Why Are We Lacking in Basic Human Rights?
The concerns for the rights and privileges of our fellow Muslims is a huge concern to most of us, I am sure you will agree. World news is replete with examples of protests and discussions about Palestinian rights, the rights of Muslim women to wear the hijab in France, the rights of Muslims to pray in America. Apparently we love striving towards the rights of our fellow human beings, and are willing to spend a portion of our time and effort on this important Islamic value.
Yet we often turn a blind eye on the human rights abuses going on in Islamic countries. We either don’t know of or refuse to listen when we are informed about the behavior of our own Muslim brothers and sisters in our own backyards. Last week, unbeknown to most Pakistani Americans, Pakistan’s Human Rights Commission published its 2013 report, with harsh words about the state of governmental and individual abuses towards minorities and women in that country. In part, here is a paragraph about specific cases the Human Rights Commission investigated:
Pakistan’s record in protecting members of its religious and sectarian minorities from faith-based violence and discrimination has been far from impressive in recent years. In fact, the year under review saw continuation of the recent trend of violence and impunity that seemed to reinforce each other. The growing problems for the minorities came from extremist militant groups seeking to justify violence and brutalities in the name of religion. Secondly, the challenges came from the local factors; and finally, from the government’s failure to protect members of minority religions and sects from faith-based violence or to confront hate speech, intimidation or intolerance. This year also nothing was done to weed out discrimination against non-Muslim citizens written into law or to introduce safeguards widely acknowledged to be needed in order to prevent abuse of the blasphemy law.
This report in particular may be about Pakistan, but it’s not very different from the record of other Muslim countries as well. Egypt, Syria, Saudi Arabia, Malaysia – you name it, the human rights violations in many Muslim countries is appalling. Yet we don’t seem to care. We either turn a blind eye, or make excuses. True, poverty and illiteracy in many countries like Pakistan have made life difficult for the average Muslim living there. But is that really a reason to set aside our Islamic values? Think about the time of the Prophet Muhammad (peace and blessings of Allah be upon him). He himself was unlettered, and most of his companions were uneducated as well. Yet the spirit of love, equality, brotherhood and social service was so strong that the values of human rights were upheld regardless.

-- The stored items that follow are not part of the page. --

(* ===== verification/Detect.v ===== *)
(** * Provider evidence

    [uniterm-server/src/providers/mod.rs]: the manifests that say how an agent is
    recognised, the catalog layered from the bundled ones, a cached document and
    a local one, and the evidence read from it: a foreground command, the screen
    and the title of a Pane, a session log. JSON, SHA-256, the clock and Rust's
    [{:?}] are parameters. Errors are values; their messages are left out. *)

From S2P Require Import Prelude Lines Cell Agent Text.

(** ** Manifests *)

Inductive RuleRegion : Set := Bottom | Title.
Inductive RuleAnchor : Set :=
| Anywhere | LineStart | SpinnerLine | AnimatedTitle | SpinnerActivity | SpinnerSuffix.

#[global] Instance RuleRegion_eq_dec : EqDecision RuleRegion.
Proof. solve_decision. Defined.
#[global] Instance RuleAnchor_eq_dec : EqDecision RuleAnchor.
Proof. solve_decision. Defined.

Record Rule : Set := {
  rule_status : AgentStatus; patterns : list str; rule_anchor : RuleAnchor;
  rule_region : RuleRegion; rule_priority : N }.

Record Manifest : Set := { m_id : str; m_executables : list str; m_rules : list Rule }.

Definition SCHEMA_VERSION : N := 1.
Definition MAX_MANIFEST_BYTES : N := 1048576.
Definition MAX_LAST_GOOD_BYTES : N := MAX_MANIFEST_BYTES * 2 + 4096.
Definition MAX_PROVIDERS : N := 128.
Definition MAX_RULES : N := 512.
Definition MAX_ALIASES : N := 64.
Definition MAX_PATTERN_BYTES : N := 512.
Definition BUNDLED_PRECEDENCE : N := 10.
Definition LAST_GOOD_PRECEDENCE : N := 20.
Definition CACHE_PRECEDENCE : N := 30.
Definition LOCAL_PRECEDENCE : N := 40.

Inductive DetectionCapability : Set := CProcess | CScreen | CLog | CConnector.
Inductive DetectionSource : Set := Bundled | LastKnownGood | VerifiedCache | LocalOverride.
Inductive ManifestEvidence : Set := Screen | Log.

#[global] Instance DetectionCapability_eq_dec : EqDecision DetectionCapability.
Proof. solve_decision. Defined.
#[global] Instance DetectionSource_eq_dec : EqDecision DetectionSource.
Proof. solve_decision. Defined.
#[global] Instance ManifestEvidence_eq_dec : EqDecision ManifestEvidence.
Proof. solve_decision. Defined.

(** [ManifestRule] of a document; its status is one of [ManifestStatus], all of
    [AgentStatus] but [Unknown], and [From<ManifestStatus>] is the inclusion. *)
Record ManifestRule : Set := {
  mr_id : str; mr_evidence : ManifestEvidence; mr_status : AgentStatus; mr_pattern : str;
  mr_confidence : N; mr_dwell_ms : option N; mr_anchor : RuleAnchor; mr_region : RuleRegion;
  mr_priority : N }.

Record ProviderDefinition : Set := {
  pd_id : str; executable_aliases : list str; pd_capabilities : list DetectionCapability;
  pd_log_path : option str; pd_rules : list ManifestRule }.

Record ManifestDocument : Set := {
  schema_version : N; manifest_version : str; providers : list ProviderDefinition }.

Record CompiledRule : Set := {
  r_id : str; evidence : ManifestEvidence; status : AgentStatus; pattern : str;
  lower_pattern : str; confidence : N; dwell_ms : option N; anchor : RuleAnchor;
  region : RuleRegion; priority : N }.

Record CompiledManifest : Set := {
  c_id : str; executables : list str; log_path : option str; rules : list CompiledRule;
  capabilities : list DetectionCapability; source : DetectionSource; version : str;
  precedence : N }.

Record DetectionProvenance : Set := {
  p_source : DetectionSource; p_version : option str; matched_rule : option str;
  p_confidence : option N; p_dwell_ms : option N; p_precedence : N;
  p_capabilities : list DetectionCapability; evidence_timestamp_ms : N;
  invocation_pid : option Z }.

Record Match : Set := {
  agent : option str; m_status : option AgentStatus; m_evidence : str;
  provenance_of : DetectionProvenance }.

Definition with_invocation (m : Match) (pid : option Z) : Match :=
  let p := provenance_of m in
  {| agent := agent m; m_status := m_status m; m_evidence := m_evidence m;
     provenance_of := {| p_source := p_source p; p_version := p_version p;
       matched_rule := matched_rule p; p_confidence := p_confidence p;
       p_dwell_ms := p_dwell_ms p; p_precedence := p_precedence p;
       p_capabilities := p_capabilities p;
       evidence_timestamp_ms := evidence_timestamp_ms p; invocation_pid := pid |} |}.

Definition IDLE_DWELL_MS : N := 600.

Definition default_dwell_ms (s : AgentStatus) : N :=
  match s with
  | Permission | Question => 5000
  | Idle => IDLE_DWELL_MS
  | Error | Exited => 2000
  | Unknown | Starting | Working | Tool => 0
  end.

(** [connectors::supports] *)
Definition supports (id : str) : bool :=
  mem id [lit "claude"; lit "codex"; lit "cursor"; lit "gemini"; lit "grok"; lit "kiro"; lit "opencode"; lit "pi"].

(** ** Matching *)

Definition is_spinner_glyph (c : char) : bool :=
  ((10240 <=? c) && (c <=? 10495)) || ((9680 <=? c) && (c <=? 9683))
  || ((9692 <=? c) && (c <=? 9695)) || ((9716 <=? c) && (c <=? 9719))
  || (c =? 11041) || (c =? 11042) || (c =? 10018) || (c =? 10035) || (c =? 10038)
  || (c =? 10043) || (c =? 10045) || (c =? 10022) || (c =? 10023).

(** The glyphs of [AnimatedTitle] and [SpinnerSuffix]. *)
Definition animated_glyph (c : char) : bool :=
  ((10240 <=? c) && (c <=? 10495)) || ((9680 <=? c) && (c <=? 9683)).

(** [glyph.is_some_and(..)] and the rest of the line, by anchor. *)
Definition spinner_of (a : RuleAnchor) (glyph : char) (rest : str) : bool :=
  match a with
  | AnimatedTitle | SpinnerSuffix => animated_glyph glyph
  | SpinnerActivity =>
      (is_spinner_glyph glyph || (glyph =? 42) || (glyph =? 183))
      && (contains [8230] rest || contains (lit "...") rest)
  | _ => is_spinner_glyph glyph
  end.

Definition starts_with_whitespace (s : str) : bool :=
  match s with c :: _ => is_whitespace c | [] => false end.

(** One line under a spinner anchor. *)
Definition spinner_line (a : RuleAnchor) (lower_pattern line : str) : bool :=
  match trim_start line with
  | [] => false
  | glyph :: rest =>
      spinner_of a glyph rest && starts_with_whitespace rest
      && if bool_decide (a = SpinnerSuffix) then ends_with lower_pattern (trim_end rest)
         else starts_with lower_pattern (trim_start rest)
  end.

Definition rule_matches (r : CompiledRule) (lower : str) : bool :=
  match anchor r with
  | Anywhere => negb (is_empty (lower_pattern r)) && contains (lower_pattern r) lower
  | LineStart =>
      negb (is_empty (lower_pattern r))
      && existsb (fun line => starts_with (lower_pattern r) (trim_start line)) (lines lower)
  | a => existsb (spinner_line a (lower_pattern r)) (lines lower)
  end.

(** [command_contains_executable] *)
Definition names (executable name : str) : bool :=
  str_eqb name executable || starts_with (executable ++ [45]) name.

Definition word_end (c : char) : bool := is_whitespace c || (c =? 0).
Definition slash (c : char) : bool := c =? 47.

(** [rsplit('/').next().unwrap_or(s)] *)
Definition basename (s : str) : str := List.last (split_on slash s) s.

Definition dashed (s : str) : bool := match s with c :: _ => c =? 45 | [] => false end.

Definition SHELLS : list str := [lit "sh"; lit "bash"; lit "dash"; lit "zsh"; lit "fish"].
Definition INTERPRETERS : list str :=
  [lit "node"; lit "nodejs"; lit "bun"; lit "deno"; lit "python"; lit "python3"].

Definition command_contains_executable (command executable : str) : bool :=
  match split_on word_end command with
  | [] => false
  | program :: words =>
      let base := basename program in
      if names executable base then true
      else if mem base SHELLS then
        match words with
        | script :: _ => negb (dashed script) && names executable (basename script)
        | [] => false
        end
      else if mem base INTERPRETERS then
        match words with
        | script :: _ => negb (dashed script) && existsb (names executable) (split_on slash script)
        | [] => false
        end
      else false
  end.

(** [safe_evidence] *)
Fixpoint safe_from (len limit : N) (value : str) : str :=
  match value with
  | [] => []
  | c :: value =>
      let c := if is_control c then 32 else c in
      let n := N.of_nat (length (utf8_char c)) in
      if limit <? sadd u64_max len n then [] else c :: safe_from (len + n) limit value
  end.

Definition safe_evidence (value : str) (limit : N) : str := safe_from 0 limit value.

Why? Because everything we need to know about human rights is in the Holy Quran. Islam teaches us that the object of man is to worship Allah, not just through forms of “ibaadat” but equally through fulfilling the obligations to His creation. We are told not just to treat other Muslims well, but also to treat non-Muslims, even animals and nature, in the finest manner as befits our distinction as the best of mankind. We are exhorted towards kindness and mercy, not towards hatred and harshness.
Despite these excellent moral and social guidelines, we see the opposite in Muslim countries today. Although we claim the reason to be poverty and illiteracy, the real reason in my opinion is a growing distance from “taqwa” which embodies our Muslim experience today regardless of where we live. Taqwa is fear of Allah, and it enables us to live our lives according to the principles of Islam. If we lose taqwa from our hearts, we will lose it from our collective societies. And with that loss, comes a downward spiral of unjust governments, extremist elements and ultimately human rights records that should make us feel truly ashamed.
What can we do? Is there a solution to the problem that we all sweep under the mental rug? I believe that American Muslims can do much to help the suffering of people in Pakistan and other Muslim countries. We can speak up, raise our voices, write articles and make speeches, demanding justice from the governments of our original homes. For instance, when President Obama recently met with the Saudi King, he did not raise the issue of human rights violations in that country. This fact was lamented by Human Rights Watch, Amnesty International and a host of other organizations, because America is in a unique position to influence Saudi Arabia on key issues. It is unfortunate that American Muslim groups did not express the same sentiment, did not issue any statements or send requests to the President to include human rights in his agenda.
It is common sense that in order to correct a problem, we have to first acknowledge the problem. But in Pakistan and elsewhere, including among American Muslims, there is a tendency to ignore that the immense human rights violations by our own kind exist at all. When I read about Muslims protesting against Israel’s human rights record, or against abuses of Muslims in Africa and Myanmar, it raises some serious questions. Shouldn’t we first take care of our own homes, our own communities, before pointing a finger at others? Shouldn’t we try to live up to the ideals of the Quran and Sunnah? Shouldn’t we be willing to stand up for the rights of those who are not receiving their rights, especially minorities in Muslim countries, who are often persecuted for their faith? Most importantly, shouldn’t we fulfil our obligations as Muslims, as a people who have been sent as a blessing, not a curse, to all of mankind?